Читаем Штурмуя небеса полностью

Восемнадцатилетний Аллен Гинсберг повстречался с легендарным Джеком Ке-руаком, едва поступив в Колумбийский университет. В университете до сих пор вспоминают Керуака, главным образом как пример потраченных впустую возможностей. С ним приключилась любопытная история: Керуак поступил в университет на волне спортивной известности — восходящая звезда, покинувшая футбольные поля ради «Хорас Манн», прогрессивной нью-йоркской подготовительной школы, благодаря чему он смог вырваться из лоуэлльского захолустья. Он был типичным талантливым парнем из провинции, пытающимся проникнуть в городскую академическую среду. Но затем в первой игре сезона за университет Джек сломал ногу, получил еще несколько мелких травм и что-то в нем действительно сломалось. Проучившись месяц на втором курсе, Керуак оставил футбол и ушел из университета.
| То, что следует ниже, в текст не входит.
(** A whole watermark reads as the number written, and any cut of it as none. *)
Lemma parse_watermark_cut a k :
  u64_ok a -> parse_watermark (take k (watermark_bytes a)) = if (12 <=? k)%nat then a else 0.
Proof.
  intros Ha. unfold parse_watermark. rewrite length_take, length_watermark.
  destruct (Nat.leb_spec 12 k) as [Hge|Hlt].
  2:{ rewrite Nat.min_l by lia. destruct (Nat.eqb_spec k 12); [lia|done]. }
  rewrite Nat.min_r by lia. cbn [Nat.eqb negb]. rewrite (take_ge (watermark_bytes a)) by (rewrite length_watermark; lia).
  unfold watermark_bytes. cbn zeta. set (b := to_be_bytes 8 a).
  assert (Hb : length b = 8%nat) by apply length_to_be_bytes.
  rewrite take_app_le, take_ge by lia.
  assert (Hs : slice (b ++ to_le_bytes 4 (crc32 b)) 8 4 = to_le_bytes 4 (crc32 b)).
  { unfold slice. rewrite <- Hb at 1. rewrite drop_app_length. apply take_ge. by rewrite length_to_le_bytes. }
  rewrite Hs, from_to_le_bytes, Z.mod_small by apply crc32_ok. rewrite Z.eqb_refl. cbn [negb].
  unfold b. by apply from_to_be_bytes.
Qed.

(** ** What the files hold *)

Section Contract.
Context `{DL : DigestLaws} {W : Type} {IO : Io W} {IOL : IoLaws W}.
Context (ix sg : Z) (name : str) (start : ChainStart).
Context (Hix : u16_ok ix) (Hsg : u64_ok sg).

Definition header_of (at_ : Z) : list byte := encode_segment_header ix sg at_.

(** Where the chain of a file created at [at_] starts. *)
Definition base (at_ : Z) : ChainState := chain_resume (genesis_of start (header_of at_)) 0.

Definition ack_name : str := name ++ lit ".ack".

(** The bytes every promised record is read from are durable. *)
Definition promised_durable (at_ : Z) (A : list Record_) (du : list byte) : Prop :=
  A = [] \/ (length (header_of at_) + length (journal_bytes (base at_) A) <= length du)%nat.

(** A file with its header: a history that begins with the promised records, and
    a torn frame. *)
Record file_full (A : list Record_) (at_ : Z) (recs : list Record_) (t du di : list byte) : Prop := {
  ff_at : u64_ok at_;
  ff_bytes : du ++ di = header_of at_ ++ journal_bytes (base at_) recs ++ t;
  ff_history : history ix sg (base at_) recs;
  ff_torn : torn ix sg (chain_at (base at_) recs) t;
  ff_acked : A `prefix_of` recs;
  ff_durable : promised_durable at_ A du;
}.

(** A file whose header did not finish landing, or an empty one. *)
Definition file_torn (A : list Record_) (bytes : list byte) : Prop :=
  A = [] /\ exists at_ n, u64_ok at_ /\ (n < length (header_of at_))%nat /\ bytes = take n (header_of at_).

Definition file_ok (A : list Record_) (du di : list byte) : Prop :=
  file_torn A (du ++ di) \/ exists at_ recs t, file_full A at_ recs t du di.

(** A watermark file holds a first part of a number that was promised. *)
Definition mark_ok (A : list Record_) (bytes : list byte) : Prop :=
  exists a k, u64_ok a /\ a <= Z.of_nat (length A) /\ bytes = take k (watermark_bytes a).

Definition file_inv (s : W) (A : list Record_) : Prop :=
  match io_named s name with
  | None => A = []
  | Some f => exists du di, io_view s f = Some (du, di) /\ file_ok A du di
  end.

Definition mark_inv (s : W) (A : list Record_) : Prop :=
  match io_named s ack_name with
  | None => True
  | Some f => exists du di, io_view s f = Some (du, di) /\ mark_ok A (du ++ di)
  end.

(** The invariant of the disk. *)
Record disk_inv (s : W) (A : list Record_) : Prop := {
  di_honest : io_honest s;
  di_file : file_inv s A;
  di_mark : mark_inv s A;
}.

(** [j] is a journal opened on these files. *)
Record opened (j : Journal) (s : W) : Prop := {
  op_file : io_named s name = Some j.(j_file);
  op_mark : io_named s ack_name = Some j.(j_watermark);
  op_shard : j.(j_shard) = ix;
  op_segment : j.(j_segment) = sg;
  op_start : j.(j_start) = start;
  op_created : u64_ok j.(j_created_at);
}.

Lemma name_ne_ack : name <> ack_name.
Proof.
  unfold ack_name. intros E. apply (f_equal length) in E. rewrite length_app in E.
  change (length (lit ".ack")) with 4%nat in E. lia.
Qed.

Lemma files_differ s f g : io_honest s -> io_named s name = Some f -> io_named s ack_name = Some g -> f <> g.
Proof.
  intros Hh Hf Hg ->. destruct (io_named_law s name g Hh Hf) as [_ H]. apply name_ne_ack. symmetry. by apply H.
Qed.

Lemma opened_only f j s s' : only f s s' -> opened j s -> opened j s'.
Proof. intros [_ Hn _] [H1 H2 H3 H4 H5 H6]. split; rewrite ?Hn; done. Qed.

Lemma mark_inv_only f s s' A :
  io_honest s -> io_named s name = Some f -> only f s s' -> mark_inv s A -> mark_inv s' A.
Proof.
  intros Hh Hf [_ Hn Hv]. unfold mark_inv. rewrite Hn. destruct (io_named s ack_name) as [g|] eqn:Hg; [|done].
  rewrite Hv; [done|]. intros ->. by eapply files_differ.
Qed.

Lemma file_inv_only f s s' A :
  io_honest s -> io_named s ack_name = Some f -> only f s s' -> file_inv s A -> file_inv s' A.
Proof.
  intros Hh Hf [_ Hn Hv]. unfold file_inv. rewrite Hn. destruct (io_named s name) as [g|] eqn:Hg; [|done].
  rewrite Hv; [done|]. intros ->. by eapply files_differ.
Qed.

Lemma file_inv_at j s A du di :
  opened j s -> io_view s j.(j_file) = Some (du, di) -> file_ok A du di -> file_inv s A.
Proof. intros Ho Hv Hf. unfold file_inv. rewrite (op_file _ _ Ho). by exists du, di. Qed.

Lemma mark_grows A A' bytes : (length A <= length A')%nat -> mark_ok A bytes -> mark_ok A' bytes.
Proof. intros Hl (a & k & H1 & H2 & H3). exists a, k. split; [done|]. split; [lia|done]. Qed.

Lemma header_at at_ rest : u64_ok at_ ->
  decode_segment_header (header_of at_ ++ rest) =
  Ok (MkHeader FORMAT_VERSION ix sg at_ (length (header_of at_))).
Proof. intros Hat. by apply header_reads. Qed.

(** The walk over a full file. *)
Lemma walk_full A at_ recs t du di :
  file_full A at_ recs t du di ->
  let h := MkHeader FORMAT_VERSION ix sg at_ (length (header_of at_)) in
  walk (du ++ di) h (base at_).(chain_head) =
  MkWalked (kept (entries (base at_) recs)) (chain_at (base at_) recs)
    (length (header_of at_) + length (journal_bytes (base at_) recs)) (stop_after t).
Proof.
  intros [Hat -> Hh Ht _ _]. cbn zeta. by apply walk_history.
Qed.

(** ** Crashes *)

Lemma crash_full A at_ recs t du di keep :
  file_full A at_ recs t du di -> file_ok A (du ++ take keep di) [].
Proof.
  intros [Hat Hb Hh Ht Hp Hd]. set (n := (length du + keep)%nat).
  assert (Hcut : du ++ take keep di = take n (du ++ di)) by (unfold n; by rewrite take_app_add).
  destruct (Nat.lt_ge_cases n (length (header_of at_))) as [Hlt|Hge].
  - left. assert (A = []) as -> by (destruct Hd as [->|]; [done|lia]). split; [done|].
    exists at_, n. rewrite app_nil_r, Hcut, Hb, take_app_le by lia. done.
  - right. destruct (history_cut ix sg (base at_) recs t (n - length (header_of at_)) Hh Ht) as (k & t' & E & Ht' & Hk & Hmax).
    exists at_, (take k recs), t'. destruct Hp as [tail ->]. split.
    + done.
    + rewrite app_nil_r, Hcut, Hb, take_app_ge by lia. by rewrite E.
    + by apply history_take.
    + exact Ht'.
    + destruct Hd as [->|Hd]; [by apply prefix_nil|].
      assert (length A <= k)%nat.
      { apply Hmax; [rewrite length_app; lia|]. rewrite take_app_length. lia. }
      exists (take (k - length A) tail). by rewrite take_app_ge by lia.
    + destruct Hd as [->|Hd]; [by left|right]. rewrite length_app. lia.
Qed.

Lemma crash_file A du di keep : file_ok A du di -> file_ok A (du ++ take keep di) [].
Proof.
  intros [(-> & at_ & n & Hat & Hn & Hb)|(at_ & recs & t & Hf)]; [|by eapply crash_full].
  left. split; [done|]. exists at_, ((length du + keep) `min` n)%nat. rewrite app_nil_r, <- take_app_add, Hb, take_take.
  split; [done|]. split; [lia|done].
Qed.

Lemma crash_mark A du di keep : mark_ok A (du ++ di) -> mark_ok A ((du ++ take keep di) ++ []).
Proof.
  intros (a & k & Ha & Hl & E). exists a, ((length du + keep) `min` k)%nat.
  rewrite app_nil_r, <- take_app_add, E, take_take. done.
Qed.

Lemma crash_inv s s' A : disk_inv s A -> io_crash s s' -> disk_inv s' A.
Proof.
  intros [Hh Hf Hm] Hc. apply io_crash_law in Hc as (H1 & H2 & H3). split; [auto|..].
  - revert Hf. unfold file_inv. rewrite H2. destruct (io_named s name) as [f|]; [|done].
    intros (du & di & Hv & Hok). specialize (H3 f). rewrite Hv in H3. destruct H3 as [keep Hv'].
    eexists _, _. split; [done|by apply crash_file].
  - revert Hm. unfold mark_inv. rewrite H2. destruct (io_named s ack_name) as [f|]; [|done].
    intros (du & di & Hv & Hok). specialize (H3 f). rewrite Hv in H3. destruct H3 as [keep Hv'].
    eexists _, _. split; [done|by apply crash_mark].
Qed.

(** ** Recovery *)

Lemma disk_inv_write j s s' A du di :
  disk_inv s A -> opened j s -> only j.(j_file) s s' ->
  io_view s' j.(j_file) = Some (du, di) -> file_ok A du di -> disk_inv s' A.
Proof.
  intros [Hh Hf Hm] Ho Hon Hv Hok. split; [by apply Hon| |].
  - by apply (file_inv_at j s' A du di); [eapply opened_only|..].
  - eapply mark_inv_only; [done|exact (op_file _ _ Ho)|done..].
Qed.

Lemma disk_inv_view j s A :
  disk_inv s A -> opened j s -> exists du di, io_view s j.(j_file) = Some (du, di) /\ file_ok A du di.
Proof. intros [_ Hf _] Ho. unfold file_inv in Hf. by rewrite (op_file _ _ Ho) in Hf. Qed.

Lemma disk_inv_same j s s' A :
  disk_inv s A -> opened j s -> only j.(j_file) s s' -> io_view s' j.(j_file) = io_view s j.(j_file) -> disk_inv s' A.
Proof.
  intros Hd Ho Hon Hv. destruct (disk_inv_view _ _ _ Hd Ho) as (du & di & Hv0 & Hok). rewrite Hv0 in Hv.
  by eapply disk_inv_write.
Qed.

Lemma full_ok A at_ recs t du di : file_full A at_ recs t du di -> file_ok A du di.
Proof. intros. right. by exists at_, recs, t. Qed.
Module Sample.

Definition header : PackHeader := MkPackHeader (lit "acme") 7 (repeat x01 48) 1 (x01, x01, x01).
Definition shard1 : PackShard := MkPackShard 0 0 (repeat x02 48).
Definition parts : list PackPart := [PHeader header; PShard shard1].
Definition pack : Pack := MkPack header None [] [] [shard1] [] [].

Lemma parts_ok : Forall section_ok parts.
Proof. by_evaluation. Qed.

End Sample.

Lemma pack_parse_iff_witness : Pack_parse (put_pack 3 Sample.parts []) = Ok Sample.pack.
Proof.
  apply (pack_parse_iff (put_pack 3 Sample.parts []) Sample.pack). exists 3, Sample.parts, [].
  split; [vm_compute; split; discriminate|]. split; [exact Sample.parts_ok|]. split; [reflexivity|].
  split; [vm_compute; reflexivity|].
  apply (parsed_pack_wf (put_pack 3 Sample.parts [])). vm_compute. reflexivity.
Defined.

(** Bytes no check reads. Anything may follow the end byte of a pack that
    parses, and a header section in front of its sections leaves no trace
    either: the pack read is the same. The format has two spellings of one pack. *)
Theorem pack_has_unread_bytes (v : Z) (h : PackHeader) (l : list PackPart) (junk : list byte) (p : Pack) :
  MIN_VERSION <= v <= PACK_VERSION -> Forall section_ok l -> section_ok (PHeader h) ->
  Pack_parse (put_pack v l []) = Ok p ->
  Pack_parse (put_pack v (PHeader h :: l) junk) = Ok p.
Proof. apply parse_after_header. Qed.

Lemma pack_has_unread_bytes_witness :
  Pack_parse (put_pack 3 (PHeader (MkPackHeader (lit "mallory") 0 (repeat xff 48) 9 (x00, x00, x00)) :: Sample.parts)
                (lit "anything at all")) = Ok Sample.pack.
Proof.
  apply pack_has_unread_bytes.
  - vm_compute; split; discriminate.
  - exact Sample.parts_ok.
  - by_evaluation.
  - vm_compute. reflexivity.
Defined.
(* ===== verification/PackWriter.v ===== *)
(** * Writing an evidence pack ([trailryx-store/src/evidence.rs])

    The builder, the bytes it writes and the manifest's own encoding with its
    decoder. The writer and the reader of [PackFormat] share no code in the
    source and share none here: that one reads what the other writes is proved. *)

From S2P Require Import Prelude Bytes Ids Record Codec Digest Merkle Completeness Segment Wire WireRecord PackFormat Sign.

Definition WRITER_MAGIC : list byte := lit "TRXEVID".
Definition WRITER_VERSION : Z := 3.

Definition ANCHOR_TSP : Z := 1.
Definition ANCHOR_TRANSPARENCY_LOG : Z := 2.
Definition ANCHOR_SIGNED_ARTIFACT : Z := 3.

Record AnchorPart := MkAnchorPart {
  ap_kind : byte; ap_authority : str; ap_algorithm : str; ap_root : Hash;
  ap_challenge : list byte; ap_evidence : list byte }.

Record ShardPart := MkShardPart {
  sp_shard : Z; sp_root : Hash; sp_segments : list (SegmentManifest * list (list byte)) }.

Record PackBuilder := MkBuilder {
  pb_tenant : TenantId;
  pb_generated_at : Timestamp;
  pb_signature : option RootSignature;
  pb_witnesses : list WitnessAttestation;
  pb_anchors : list AnchorPart;
  pb_shards : list ShardPart;
}.

(** ** The builder's methods *)

Definition builder_new (tenant : TenantId) (generated_at : Timestamp) : PackBuilder :=
  MkBuilder tenant generated_at None [] [] [].

Definition signed_with (b : PackBuilder) (s : RootSignature) : PackBuilder :=
  MkBuilder b.(pb_tenant) b.(pb_generated_at) (Some s) b.(pb_witnesses) b.(pb_anchors) b.(pb_shards).

Definition witnessed_by (b : PackBuilder) (w : WitnessAttestation) : PackBuilder :=
  MkBuilder b.(pb_tenant) b.(pb_generated_at) b.(pb_signature) (b.(pb_witnesses) ++ [w])
    b.(pb_anchors) b.(pb_shards).
Lemma exhausted_status t :
  trav_ok [] t -> t.(t_queue) = [] ->
  is_full t.(t_status) = true <-> Forall (fun r => is_loss r = false /\ ~ dangling all r) t.(t_records).
Proof.
  intros Hok Hq. rewrite Forall_forall. split.
  - intros Hf r Hr. split; [by apply (i_loss [] t Hok)|]. intros (c & Hc & Hno)%Exists_exists.
    rewrite Forall_forall in Hno. destruct (i_causes [] t Hok r c Hr Hc) as [H|[H|[H _]]]; [|rewrite Hq in H; cbn in H; by apply elem_of_nil in H|congruence].
    apply (i_seen [] t Hok) in H as (r' & Hr' & Hid). by apply (Hno r' (led_in _ (i_taken [] t Hok _ Hr'))).
  - intros H. destruct (is_full (t_status t)) eqn:Ef; [done|].
    destruct (i_short [] t Hok Ef) as (r & Hr & Hs). destruct (H r Hr), Hs; [congruence|done].
Qed.

Lemma taken_sub t pend : trav_ok pend t -> t.(t_records) ⊆+ all.
Proof.
  intros []. apply NoDup_submseteq; [by eapply NoDup_fmap_1|]. intros r Hr. by apply led_in, i_taken0.
Qed.

Lemma sum_edges_sub l : l ⊆+ all -> (sum_list (map edges_of l) <= sum_list (map edges_of all))%nat.
Proof.
  intros (k & Hk)%submseteq_Permutation. rewrite Hk, map_app.
  assert (Happ : forall a c : list nat, sum_list (a ++ c) = (sum_list a + sum_list c)%nat).
  { induction a as [|x a IH]; intros c; [done|]. cbn. rewrite IH. lia. }
  rewrite Happ. lia.
Qed.

(** Enough bounds, and the traversal is exhausted. *)
Lemma enough_bounds b t :
  finished b t -> (length all <= b.(max_records))%nat -> (1 + sum_list (map edges_of all) <= b.(max_hops))%nat ->
  t.(t_stopped) = Exhausted.
Proof.
  intros [[? _]|[(t0 & -> & Hok & Hq & Hm)|(pend & t0 & s & r & Hok & -> & Hm & Hin & Hn)]] Hr Hh; [done| |]; exfalso.
  - pose proof (sum_edges_sub _ (taken_sub t0 [] Hok)). destruct Hok.
    destruct (t_queue t0) as [|x l]; [done|]. cbn in i_count0. lia.
  - assert (Hsub : r :: t_records t0 ⊆+ all).
    { apply NoDup_submseteq; [apply NoDup_cons; split|].
      - intros Hr'. apply Hn, (i_seen pend t0 Hok). by exists r.
      - eapply NoDup_fmap_1, (i_nodup pend t0 Hok).
      - intros r' [->|Hr']%elem_of_cons; [done|]. by apply led_in, (i_taken pend t0 Hok). }
    apply submseteq_length in Hsub. cbn in Hsub. lia.
Qed.

Lemma start_ok :
  trav_ok [] (MkTrav [] ∅ {[run.(as_str)]} [HRoot run] [] PsFull [(StRun run, None)] 0 Exhausted).
Proof.
  split; cbn [t_records t_seen_records t_seen_runs t_hops t_proofs t_status t_queue t_taken t_stopped map fst app];
    try set_solver; try (by repeat constructor).
  intros p Hp%elem_of_singleton%as_str_inj. left. subst. apply list_elem_of_here.
Qed.

Lemma reconstruct_ok b :
  exists t, reconstruct segs run b =
      Some (MkReconstruction (sort_by_time t.(t_records)) t.(t_status) t.(t_hops) t.(t_proofs) t.(t_stopped)) /\
    proofs_ok t /\ finished b t.
Proof.
  unfold reconstruct. edestruct traverse_ok as (t & -> & H); [exact start_ok| | | |by exists t]; cbn.
  - split; [constructor|done].
  - done.
  - lia.
Qed.

(** However it stopped, what was taken belongs to the closure and every hop had
    its reason. *)
Lemma finished_sound b t :
  finished b t ->
  (forall r, r ∈ t.(t_records) -> led_to all run r) /\ NoDup (map r_id t.(t_records)) /\
  Forall (hop_justified run t.(t_records)) t.(t_hops).
Proof.
  by intros [(_ & [] & _)|[(t0 & -> & [] & _)|(pend & t0 & s & r & [] & -> & _)]].
Qed.

End Traversal.
End Closure.

(** ** The order of the answer *)

Lemma by_time_trans a b c : by_time a b = true -> by_time b c = true -> by_time a c = true.
Proof. unfold by_time. rewrite !orb_true_iff, !andb_true_iff, !Z.ltb_lt, !Z.eqb_eq, !Z.leb_le. lia. Qed.

Lemma by_time_total a b : by_time a b = false -> by_time b a = true.
Proof. unfold by_time. rewrite orb_false_iff, andb_false_iff, orb_true_iff, andb_true_iff. lia. Qed.

Lemma insert_by_time_perm r l : insert_by_time r l ≡ₚ r :: l.
Proof. induction l as [|x l IH]; cbn; [done|]. destruct (by_time r x); [done|]. rewrite IH. constructor. Qed.

Lemma sort_by_time_perm l : sort_by_time l ≡ₚ l.
Proof. induction l as [|r l IH]; cbn; [done|]. by rewrite insert_by_time_perm, IH. Qed.

Lemma insert_by_time_sorted r l :
  StronglySorted (fun a b => by_time a b = true) l -> StronglySorted (fun a b => by_time a b = true) (insert_by_time r l).
Proof.
  induction 1 as [|x l Hl IH Hx]; cbn; [by repeat constructor|]. destruct (by_time r x) eqn:E.
  - constructor; [by constructor|]. constructor; [done|]. eapply Forall_impl; [exact Hx|].
    intros y. by apply by_time_trans.
  - constructor; [done|]. rewrite insert_by_time_perm. constructor; [by apply by_time_total|done].
Qed.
Он устроился работать на бензоколонке в штате Коннектикут. Он увлекался Томасом Вулфом,[63] а Фрэнк Мерривезэр ему не нравился. Ему хотелось жить, а не читать о жизни. Когда они повстречались с Гинсбергом, Керуак напоминал героя одного из рассказов Джека Лондона — это был крепкий моряк военного торгового флота, хваставший, что уже написал миллион слов прозы.

Их познакомил Люсьен Карр, красивый и довольно необычный молодой человек. К тому времени его уже выгнали из множества учебных заведений, среди которых были Чикагский университет и Боудойн.[64] Он выделялся бы своими нагловатыми циничными манерами, даже если бы был английским аристократом, а не происходил из верхних слоев буржуазного среднего класса Америки. Фактически он походил на праздных английских «детей солнца», купавшихся в шампанском, читавших стихи французских символистов и изощрявшихся в остроумии.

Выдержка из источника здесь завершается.